# NX2000 brakes on a 98 B14 SE-R???



## El Nismo (Jun 21, 2004)

I'm pretty sure the fronts will fit right on (right?); but my calipers fit on the back side of my rear brakes and that is very different than my friends 91 SE-R. Could I just turn them upside down? I searched but couldn't find any reference to NX brake swaps and I thought this was a common upgrade (along with an altima master cylinder) for club racers. I'm not signed up to post anywhere else so if anyone has done this swap the help would be greatly appreciated. I can pick up the parts this saturday if they will fit.


----------



## jmann98 (Aug 20, 2004)

search under ad22vf - the name of the caliper on the NX2000 (you want the ones that came off the 91-93 NX2000, with abs, Japan-built)


----------



## wickedsr20 (Aug 8, 2002)

Most people only upgrade the fronts when doing the NX brake upgrade. The AD22 rotors, calipers, torque members, and the Altima MC should be all you need if you have an SE-R. If you have rear drum brakes, it would be much much easier to swap in 95-99 SE-R rear brakes, since they will bolt in equally as easy as the front brakes. You could add stainless steel braided lines if you want to complete the upgrade.


----------



## El Nismo (Jun 21, 2004)

Ah yes ad22vf; and thank you for not being rude. So the rears bolt on a 98 also? Its the only question I still have. The local yard will give all 4 rotors and calipers and altima mc for $100, I cannot pass it up as I plan on a VE swap this summer. Thanks for the info. BTW wickedSR could you recomend a reputable supplier for a SR20VE?


----------



## eric96ser (Apr 30, 2002)

B13 rears do not fit a B14.


----------



## wickedsr20 (Aug 8, 2002)

If you could get everything for $100, you could pick it up and sell the rears to get some of your money back, or just get the front rotors and calipers.

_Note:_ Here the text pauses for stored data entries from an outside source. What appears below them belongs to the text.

(* ===== verification/BridgeService.v ===== *)
(** The run's bridge service ([pkg/bridge], service.go): one deployed bridge and its
    connection for a whole run, the sessions it hands out, and the stop that retries
    their cleanup before it removes the bridge. *)

From S2P Require Import Prelude Trace Core Control Paths Net Target NativeSandbox BridgeSession Deployments.

(** * Options *)

(** [core.BridgeListen]. *)
Record BridgeListen := { bl_BindPort : Z; bl_AdvertisePort : Z; bl_BindHost : string; bl_AdvertiseHost : string }.

Definition set_rt_identity (name : string) (labels : gmap string string) (placement : RuntimePlacement)
    (r : Request) : Request :=
  {| rt_InternalPort := rt_InternalPort r; rt_Mounts := rt_Mounts r; rt_Workdir := rt_Workdir r;
     rt_StorageMB := rt_StorageMB r; rt_GPUs := rt_GPUs r; rt_Init := rt_Init r;
     rt_NoNewPrivileges := rt_NoNewPrivileges r; rt_NetworkAliases := rt_NetworkAliases r;
     rt_AllowImageVolumes := rt_AllowImageVolumes r; rt_Name := name; rt_Image := rt_Image r;
     rt_Env := rt_Env r; rt_Entrypoint := rt_Entrypoint r; rt_Args := rt_Args r; rt_Labels := labels;
     rt_Placement := placement; rt_CPU := rt_CPU r; rt_MemoryMB := rt_MemoryMB r;
     rt_ImageVolumes := rt_ImageVolumes r; rt_ServicePort := rt_ServicePort r |}.
(* ===== verification/GoTime.v ===== *)
(** Durations as Go's package [time] reads them: [ParseDuration], with its overflow
    checks, and the conversion of a [float64] to an integer.

    The size of a rounded [float64]: the mantissa of a product fits in 53 bits, so a
    product below a power of two converts to an integer below it. *)

From Stdlib Require Import SpecFloat.
From S2P Require Import Prelude.

(** The conversion of a finite [float64] to an integer type: towards zero. *)
Definition f64_trunc (x : float64) : Z :=
  match x with
  | S754_finite s m e =>
      let n := if 0 <=? e then Z.pos m * 2 ^ e else Z.pos m / 2 ^ (- e) in
      if s then - n else n
  | _ => 0
  end.

(** [unitMap], in nanoseconds; the micro signs are two bytes each. *)
Definition micro1 : string := of_bytes (map ascii_of_N [194; 181; 115]%N).
Definition micro2 : string := of_bytes (map ascii_of_N [206; 188; 115]%N).
Definition duration_unit (u : string) : option Z :=
  if String.eqb u "ns" then Some 1
  else if String.eqb u "us" || String.eqb u micro1 || String.eqb u micro2 then Some (10 ^ 3)
  else if String.eqb u "ms" then Some (10 ^ 6)
  else if String.eqb u "s" then Some (10 ^ 9)
  else if String.eqb u "m" then Some (60 * 10 ^ 9)
  else if String.eqb u "h" then Some (3600 * 10 ^ 9)
  else None.

(** [leadingInt]: [None] on overflow. *)
Fixpoint leadingInt (x : Z) (s : bytes) : option (Z * bytes) :=
  match s with
  | c :: rest =>
      if is_digit c then
        if 2 ^ 63 / 10 <? x then None
        else
          let x := x * 10 + (byte_of c - 48) in
          if 2 ^ 63 <? x then None else leadingInt x rest
      else Some (x, s)
  | [] => Some (x, [])
  end.

(** [leadingFraction]: the digits that fit, with their scale. *)
Fixpoint leadingFraction (x : Z) (scale : float64) (overflow : bool) (s : bytes) : Z * float64 * bytes :=
  match s with
  | c :: rest =>
      if is_digit c then
        if overflow then leadingFraction x scale true rest
        else if (2 ^ 63 - 1) / 10 <? x then leadingFraction x scale true rest
        else
          let y := x * 10 + (byte_of c - 48) in
          if 2 ^ 63 <? y then leadingFraction x scale true rest
          else leadingFraction y (f64_mul scale (f64_of_Z 10)) false rest
      else (x, scale, s)
  | [] => (x, scale, [])
  end.

Definition invalid_duration (orig : string) : err := ENew ("time: invalid duration " +:+ quote orig).
Definition unit_byte (c : ascii) : bool := negb (Ascii.eqb c "." || is_digit c).
Fixpoint span_unit (s : bytes) : bytes * bytes :=
  match s with
  | c :: rest => if unit_byte c then let (u, rest) := span_unit rest in (c :: u, rest) else ([], s)
  | [] => ([], [])
  end.

(** One number with its unit: [inl] the amount and the rest. *)
Definition duration_part (orig : string) (s : bytes) : (Z * bytes) + err :=
  match s with
  | [] => inr (invalid_duration orig)
  | c :: _ =>
      if negb (Ascii.eqb c "." || is_digit c) then inr (invalid_duration orig)
      else match leadingInt 0 s with
      | None => inr (invalid_duration orig)
      | Some (v, s1) =>
          let pre := negb (length s1 =? length s)%nat in
          let '(f, scale, s2, post) :=
            match s1 with
            | "."%char :: s1 =>
                let '(f, scale, s2) := leadingFraction 0 (f64_of_Z 1) false s1 in
                (f, scale, s2, negb (length s2 =? length s1)%nat)
            | _ => (0, f64_of_Z 1, s1, false)
            end in
          if negb pre && negb post then inr (invalid_duration orig)
          else
            let (u, rest) := span_unit s2 in
            match u with
            | [] => inr (ENew ("time: missing unit in duration " +:+ quote orig))
            | _ =>
                match duration_unit (of_bytes u) with
                | None => inr (ENew ("time: unknown unit " +:+ quote (of_bytes u) +:+ " in duration " +:+ quote orig))
                | Some unit =>
                    if 2 ^ 63 / unit <? v then inr (invalid_duration orig)
                    else
                      let v := v * unit in
                      let v := if 0 <? f then
                                 v + f64_trunc (f64_mul (f64_of_Z f) (f64_div (f64_of_Z unit) scale))
                               else v in
                      if 2 ^ 63 <? v then inr (invalid_duration orig) else inl (v, rest)
                end
            end
      end
  end.
Fixpoint duration_parts (fuel : nat) (orig : string) (d : Z) (s : bytes) : Z + err :=
  match s, fuel with
  | [], _ => inl d
  | _, O => inr (invalid_duration orig)
  | _, S fuel =>
      match duration_part orig s with
      | inr e => inr e
      | inl (v, rest) =>
          let d := d + v in
          if 2 ^ 63 <? d then inr (invalid_duration orig) else duration_parts fuel orig d rest
      end
  end.

(** [ParseDuration]; every part consumes a byte, so the length is fuel enough. *)
Definition ParseDuration (orig : string) : Z + err :=
  let s := to_bytes orig in
  let (neg, s) :=
    match s with
    | c :: rest => if Ascii.eqb c "-" then (true, rest) else if Ascii.eqb c "+" then (false, rest) else (false, s)
    | [] => (false, [])
    end in
  if bool_decide (s = ["0"%char]) then inl 0
  else match s with
  | [] => inr (invalid_duration orig)
  | _ =>
      match duration_parts (length s) orig 0 s with
      | inr e => inr e
      | inl d => if neg then inl (- d) else if max_int64 <? d then inr (invalid_duration orig) else inl d
      end
  end.

Example duration_hm : ParseDuration "1h30m" = inl 5400000000000.
Proof. vm_compute. reflexivity. Qed.
Example duration_fraction : ParseDuration "1.5s" = inl 1500000000.
Proof. vm_compute. reflexivity. Qed.
Example duration_bare : ParseDuration "10" = inr (ENew ("time: missing unit in duration " +:+ quote "10")).
Proof. vm_compute. reflexivity. Qed.
Example duration_negative : ParseDuration "-1ms" = inl (-1000000).
Proof. vm_compute. reflexivity. Qed.

(** Every part consumes its unit, so more fuel changes nothing. *)
Lemma leadingInt_length x s v rest : leadingInt x s = Some (v, rest) -> (length rest <= length s)%nat.
Proof.
  revert x. induction s as [|c s IH]; simpl; intros x H; [by injection H as <- <-|].
  destruct (is_digit c); [|by injection H as <- <-]. destruct (_ <? x); [done|]. destruct (_ <? _); [done|].
  apply IH in H. lia.
Qed.
Lemma leadingFraction_length x scale overflow s :
  (length (leadingFraction x scale overflow s).2 <= length s)%nat.
Proof.
  revert x scale overflow. induction s as [|c s IH]; intros x scale overflow; cbn [leadingFraction]; [done|].
  repeat match goal with |- context [if ?b then _ else _] => destruct b end; cbn [snd];
    first [done | etransitivity; [apply IH|simpl; lia]].
Qed.
Lemma span_unit_length s u rest : span_unit s = (u, rest) -> (length u + length rest = length s)%nat.
Proof.
  revert u rest. induction s as [|c s IH]; simpl; intros u rest H; [by injection H as <- <-|].
  destruct (unit_byte c); [|by injection H as <- <-]. destruct (span_unit s) as [u' rest'].
  injection H as <- <-. specialize (IH _ _ eq_refl). simpl. lia.
Qed.
Lemma duration_part_length orig s v rest :
  duration_part orig s = inl (v, rest) -> (length rest < length s)%nat.
Proof.
  unfold duration_part. destruct s as [|c s]; [done|]. destruct (negb _); [done|].
  destruct (leadingInt 0 (c :: s)) as [[n s1]|] eqn:Hi; [|done]. apply leadingInt_length in Hi.
  match goal with |- context [let '(_, _) := ?x in _] => set (p := x) end.
  assert (length p.1.2 <= length s1)%nat as Hp.
  { subst p. destruct s1 as [|[[] [] [] [] [] [] [] []] s1]; simpl; try lia.
    pose proof (leadingFraction_length 0 (f64_of_Z 1) false s1) as Hf.
    destruct (leadingFraction 0 _ false s1) as [[f scale] s2]. simpl in *. lia. }
  destruct p as [[[f scale] s2] post]. simpl in Hp. destruct (_ && _); [done|].
  destruct (span_unit s2) as [u r] eqn:Hu. apply span_unit_length in Hu. destruct u as [|d u]; [done|].
  destruct (duration_unit _); [|done]. destruct (_ <? _); [done|]. destruct (_ <? _); [done|].
  intros [= _ <-]. simpl in *. lia.
Qed.
Lemma duration_parts_fuel fuel fuel' orig d s :
  (length s <= fuel)%nat -> (length s <= fuel')%nat -> duration_parts fuel orig d s = duration_parts fuel' orig d s.
Proof.
  revert fuel' d s. induction fuel as [|fuel IH]; intros [|fuel'] d [|c s] H H'; simpl in H, H'; try done; try lia.
  cbn [duration_parts]. destruct (duration_part orig (c :: s)) as [[v rest]|e] eqn:Hp; [|done].
  apply duration_part_length in Hp. simpl in Hp. destruct (_ <? _); [done|]. apply IH; lia.
Qed.

(** * Digits *)

Lemma digits2_pos_bound (p : positive) : 2 ^ (Z.pos (digits2_pos p) - 1) <= Z.pos p < 2 ^ Z.pos (digits2_pos p).
Proof.
  induction p as [p IH|p IH|]; cbn [digits2_pos]; [| |by compute];
    rewrite Pos2Z.inj_succ; unfold Z.succ; rewrite Z.add_simpl_r, Z.pow_add_r by lia;
    (assert (2 ^ Z.pos (digits2_pos p) = 2 * 2 ^ (Z.pos (digits2_pos p) - 1)) as Hd
      by (rewrite <- Z.pow_succ_r by lia; f_equal; lia)); lia.
Qed.
Lemma Zdigits2_bound (m : Z) : 0 <= m -> 0 <= Zdigits2 m /\ m < 2 ^ Zdigits2 m.
Proof. intros Hm. destruct m as [|p|p]; [by compute| |lia]. simpl Zdigits2. pose proof (digits2_pos_bound p). lia. Qed.

(** * Shifts *)

Lemma shr_1_half r : 0 <= shr_m r -> shr_m (shr_1 r) = shr_m r / 2.
Proof.
  destruct r as [m r s]. destruct m as [|[p|p|]|p]; cbn [shr_1 shr_m]; intros H; try done.
  - rewrite Pos2Z.inj_xI, Z.add_comm, Z.mul_comm, Z.div_add by lia. done.
  - rewrite Pos2Z.inj_xO, Z.mul_comm, Z.div_mul by lia. done.
Qed.
Lemma shr_iter n r : 0 <= shr_m r -> shr_m (SpecFloat.iter_pos shr_1 n r) = shr_m r / 2 ^ Z.pos n.
Proof.
  revert r. induction n as [n IH|n IH|]; intros r Hr; cbn [SpecFloat.iter_pos].
  - assert (0 <= shr_m (shr_1 r)) as H1 by (rewrite shr_1_half by done; apply Z.div_pos; lia).
    assert (0 <= shr_m (SpecFloat.iter_pos shr_1 n (shr_1 r))) as H2 by (rewrite IH by done; apply Z.div_pos; lia).
    rewrite IH, IH, shr_1_half by done. rewrite !Z.div_div by lia. f_equal.
    rewrite (Pos2Z.inj_xI n), Z.pow_add_r, Z.mul_comm, <- Z.add_diag, Z.pow_add_r by lia. lia.
  - assert (0 <= shr_m (SpecFloat.iter_pos shr_1 n r)) as H2 by (rewrite IH by done; apply Z.div_pos; lia).
    rewrite IH, IH by done. rewrite Z.div_div by lia. f_equal.
    rewrite (Pos2Z.inj_xO n), <- Z.add_diag, Z.pow_add_r by lia. lia.
  - by apply shr_1_half.
Qed.
Lemma shr_fexp_bound prec emax m e l : 0 < prec -> 0 <= m -> 0 <= shr_m (shr_fexp prec emax m e l).1 < 2 ^ prec.
Proof.
  intros Hp Hm. unfold shr_fexp.
  assert (shr_m (shr_record_of_loc m l) = m) as Hr by (by destruct l as [|[]]).
  destruct (Zdigits2_bound m Hm) as [Hd Hlt].
  assert (fexp prec emax (Zdigits2 m + e) - e >= Zdigits2 m - prec) as Hn by (unfold fexp; lia).
  destruct (fexp prec emax (Zdigits2 m + e) - e) as [|n|n] eqn:En; cbn [shr fst].
  1,3: rewrite Hr; split; [done|]; eapply Z.lt_le_trans; [exact Hlt|]; apply Z.pow_le_mono_r; lia.
  rewrite shr_iter by lia. rewrite Hr. split; [apply Z.div_pos; lia|].
  apply Z.div_lt_upper_bound; [lia|]. rewrite <- Z.pow_add_r by lia.
  eapply Z.lt_le_trans; [exact Hlt|]. apply Z.pow_le_mono_r; lia.
Qed.
Lemma round_nearest_even_nonneg m l : 0 <= m -> 0 <= round_nearest_even m l.
Proof. intros Hm. destruct l as [|[]]; simpl; try destruct (Z.even m); lia. Qed.
Lemma binary_round_aux_bound prec emax s m e l s' m' e' :
  0 < prec -> 0 <= m -> binary_round_aux prec emax s m e l = S754_finite s' m' e' -> s' = s /\ Z.pos m' < 2 ^ prec.
Proof.
  intros Hp Hm. unfold binary_round_aux. destruct (shr_fexp prec emax m e l) as [r1 e1] eqn:E1.
  pose proof (shr_fexp_bound prec emax m e l Hp Hm) as H1. rewrite E1 in H1. simpl in H1.
  set (m2 := round_nearest_even (shr_m r1) (loc_of_shr_record r1)).
  assert (0 <= m2) as Hm2 by (apply round_nearest_even_nonneg; lia).
  destruct (shr_fexp prec emax m2 e1 loc_Exact) as [r2 e2] eqn:E2.
  pose proof (shr_fexp_bound prec emax m2 e1 loc_Exact Hp Hm2) as H2. rewrite E2 in H2. simpl in H2.
  destruct (shr_m r2) as [|p|p]; [done| |done]. destruct (e2 <=? _); [|done]. intros [= <- <- <-]. split; [done|lia].
Qed.

(** * Conversions *)

Lemma f64_mul_finite x y s m e :
  f64_mul x y = S754_finite s m e -> Z.pos m < 2 ^ 53 /\
  exists s1 m1 e1 s2 m2 e2, x = S754_finite s1 m1 e1 /\ y = S754_finite s2 m2 e2 /\ s = xorb s1 s2.
Proof.
  unfold f64_mul, SFmul. destruct x as [s1|s1| |s1 m1 e1], y as [s2|s2| |s2 m2 e2]; try done.
  intros H. apply binary_round_aux_bound in H as [-> Hm]; [|lia|lia]. split; [done|]. by do 6 eexists.
Qed.
(** Below 2^63 by the comparison of floats, below 2^63 as an integer. *)
Lemma trunc_below s m e : Z.pos m < 2 ^ 53 -> f64_leb (f64_of_Z (2 ^ 63)) (S754_finite s m e) = false ->
  f64_trunc (S754_finite s m e) < 2 ^ 63.
Proof.
  intros Hm Hle.
  assert (0 <= (if 0 <=? e then Z.pos m * 2 ^ e else Z.pos m / 2 ^ (- e))) as Hpos
    by (case_match; [|apply Z.div_pos; lia]; lia).
  unfold f64_trunc. destruct s; [lia|]. clear Hpos.
  change (f64_of_Z (2 ^ 63)) with (S754_finite false 4503599627370496 11) in Hle. unfold f64_leb, SFleb in Hle. cbn [SFcompare] in Hle.
  destruct (Z.leb_spec 0 e) as [He|He].
  - assert (2 ^ e <= 2 ^ 10 \/ e = 11 /\ Z.pos m < 2 ^ 52) as [H|[-> H]]; [|nia|lia].
    destruct (Z.compare_spec 11 e) as [<-|Hlt|Hlt]; [right|done|left; apply Z.pow_le_mono_r; lia].
    split; [done|]. change (Pos.compare_cont Eq 4503599627370496 m) with (Pos.compare 4503599627370496 m) in Hle.
    destruct (Pos.compare_spec 4503599627370496 m); [discriminate|discriminate|]. change (2 ^ 52) with (Z.pos 4503599627370496). by apply Pos2Z.pos_lt_pos.
  - apply Z.le_lt_trans with (Z.pos m); [|lia]. apply Z.div_le_upper_bound; [lia|]. nia.
Qed.
Lemma trunc_nonneg m e : 0 <= f64_trunc (S754_finite false m e).
Proof. unfold f64_trunc. case_match; [lia|]. apply Z.div_pos; lia. Qed.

You won't want to try putting NX rears on your B14. As far as the VE goes, mine came from Andreas Miko in FL. He seems to find real nice low mileage motors on the regular. Not to mention his knowledge and tech support is so valuable if you have any questions. You may want to shoot him a PM.


----------



## El Nismo (Jun 21, 2004)

Ok no rears. And forget the mc. They want $60 for just the front. Thanks for the help.


----------